What the first audience heard
When Nathanael called Jesus “King of Ἰσραήλ” (Israēl), he named more than a piece of geography. Israēl is the Greek spelling of the name the Hebrew Scriptures give to the whole people of God — the nation descended from the patriarch, the people God claimed and carried and called out of slavery. And in those Scriptures, that nation has a startling title of its own. Israel, as a corporate body, is called God’s son.
This is one of the senses of “son of God” that an honest reading has to keep in view, because the breadth of the phrase is part of what makes it so easy to mishear. When God sends Moses to Pharaoh, the message is: “Israel is my firstborn son… let my son go, so he may worship me.” The nation, collectively, is God’s firstborn. And the prophet Hosea, looking back at the exodus, hears God say, “When Israel was a child, I loved him, and out of Egypt I called my son.” My son — the people. Israel is God’s son, his firstborn, the people he loved and led.

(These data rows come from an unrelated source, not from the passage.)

(* ===== verification/_CoqProject ===== *)
-Q . S2P
Prelude.v
JsNum.v
JsDate.v
IsoTime.v
Json.v
Store.v
Interleave.v
DualControl.v
Freeze.v
Concurrency.v
LegalHold.v
Retention.v
Privacy.v
Bits.v
IpMatch.v
NetworkPolicy.v
AuthLockout.v
KeyStore.v
Runs.v
RunAcl.v
Regime.v
KeyLifecycle.v
Base32.v
Totp.v
MfaGate.v
Sessions.v
RouteAllowlist.v
Residency.v
BreakGlass.v
Quota.v
AuditLog.v
Guard.v
Idempotency.v
Egress.v
Webhooks.v
Zip.v
Csv.v
Exports.v
Scim.v
Invites.v
SsoPolicy.v
Sso.v
AdminGate.v
Ticker.v
Alerts.v
Watchlist.v
Browser.v
KeyUsage.v
Sla.v
Pool.v
Batch.v
Watches.v
Comments.v
Activity.v
Dpa.v
Siem.v
Digest.v
Usage.v
V1Entry.v
V1Routes.v
AdminKeys.v
Metrics.v
ListViews.v
AdminRoute.v
Governance.v
AdminSettings.v
Console.v
Account.v
LegacyPrivacy.v
Links.v
Reports.v
RunRoutes.v
ListRoutes.v
MfaRoutes.v
WebhookRoutes.v
AuditRoutes.v
AdminIndex.v
EvidencePack.v
V1Privacy.v
ScheduleRoutes.v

That corporate sonship sits underneath the royal sonship we hear in Nathanael’s and Martha’s confessions. The king of Israel was God’s son partly because he stood for the nation that was God’s son. The one represented the many. The Messiah, in some readings, gathers up the sonship of all Israel into himself — so that “Son of God,” even as a royal title, carries the whole people inside it. The king is the nation’s representative; the nation is God’s firstborn; the title reaches in both directions at once.

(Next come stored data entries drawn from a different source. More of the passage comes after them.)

(** The exported operations, on the file and its cache. *)
Definition run_store (e : event) (st : store State) : store State :=
  match e with
  | Request clk rid input => snd (requestApproval clk rid input st)
  | Approve clk token input => snd (approveRequest clk token input st)
  | Cancel clk input => snd (cancelRequest clk input st)
  | Consume clk input => snd (consumeApproval clk input st)
  | List_ clk o => snd (listRequests clk o st)
  | Get clk rid => snd (getRequest clk rid st)
  end.

Lemma always_storable {R} (tx : transaction State R) s : writes_storable tx s.
Proof. done. Qed.

Lemma run_store_view e st :
  coherent st -> view (run_store e st) = run e (view st) /\ coherent (run_store e st).
Proof.
  intros Hc. destruct e; (apply transact_checked_spec || apply transact_spec); auto using always_storable.
Qed.

Lemma consume_view clk input st :
  coherent st -> fst (consumeApproval clk input st) = fst (consume_tx clk input (view st)).
Proof. intros Hc. apply transact_checked_spec; auto using always_storable. Qed.

(** Histories with the events that made them. *)
Inductive ran : list event -> State -> Prop :=
| ran_nil : ran [] []
| ran_snoc es s e : ran es s -> fresh e s -> ran (es ++ [e]) (run e s).

Lemma ran_reachable es s : ran es s -> reachable s.
Proof. induction 1 as [|es s e _ IH Hf]; [apply rtc_refl|]. eapply rtc_r; [exact IH|]. by constructor. Qed.

(** A successful redemption, decomposed. *)
Lemma consume_ok_inv clk input s q :
  fst (consume_tx clk input s) = Ok q ->
  exists i r,
    expireSweep (clk 1%nat) s !! i = Some r /\
    approval_token_hash r = Some (hashToken (co_token input)) /\ status r = approved /\
    (exists e, approval_token_expires_at r = Some e /\ clk 2%nat < e) /\
    action r = co_action input /\ target r = co_target input /\ requested_by r = co_caller input /\
    q = mark_consumed (clk 3%nat) r /\
    run (Consume clk input) s = <[i := q]> (expireSweep (clk 1%nat) s).
Proof.
  cbn [run]. unfold after, consume_tx, checked, consume_body.
  destruct (check_token input); [done|]. cbn zeta. find_request; [|done].
  destruct (negb (bool_decide (status r = approved))) eqn:Est; [done|].
  destruct (approval_token_expires_at r) as [e|] eqn:Ee; [|done].
  destruct (e <=? clk 2%nat) eqn:El; [done|].
  destruct (negb (bool_decide (action r = _))) eqn:Ea; [done|].
  destruct (negb (bool_decide (target r = _))) eqn:Et; [done|].
  destruct (negb (bool_decide (requested_by r = _))) eqn:Er; [done|].
  bool_to_prop. intros Heq. injection Heq as <-. exists i, r. naive_solver.
Qed.

(** A token hash in the store was put there by an [Approve] event. *)
Definition minted_by (es : list event) (r : ApprovalRequest) (h : string) : Prop :=
  exists clk token input, Approve clk token input ∈ es /\ hashToken token = h /\
    ap_id input = id r /\ approved_by r = Some (ap_approver input).

Lemma sweep_elem now s r :
  r ∈ expireSweep now s -> exists r0, r0 ∈ s /\ r = sweep_one now r0.
Proof. unfold expireSweep. rewrite list_elem_of_fmap. naive_solver. Qed.

Lemma sweep_one_approver now r : approved_by (sweep_one now r) = approved_by r.
Proof. unfold sweep_one. by repeat case_match. Qed.

Definition inherited (s : State) (r' : ApprovalRequest) (h : string) : Prop :=
  exists r, r ∈ s /\ approval_token_hash r = Some h /\ id r = id r' /\ approved_by r = approved_by r'.

Lemma sweep_inherited now s r h :
  r ∈ expireSweep now s -> approval_token_hash r = Some h -> inherited s r h.
Proof.
  intros (r0 & Hr0 & ->)%sweep_elem Hh. exists r0. split; [done|].
  split; [by eapply sweep_hash|]. by rewrite sweep_id, sweep_one_approver.
Qed.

So “son of God,” in the Scriptures Nathanael and Martha grew up on, was a flexible, relational term. It could name a heavenly being of God’s court. It could name the Davidic king, God’s adopted royal son. And it could name Israēl itself — the whole people, God’s firstborn nation. None of these, in their first home, was a statement about a being who shares the very substance of God. The phrase named relationship, election, office, representation.
So when you meet Israēl in “King of Israel,” hear the depth in the name. It isn’t just the territory a king would rule. It’s the firstborn son of God — the people for whose sake the king himself was called a son. To be the king of Israel was to stand at the head of God’s own son, the nation he had called out of Egypt and never stopped claiming.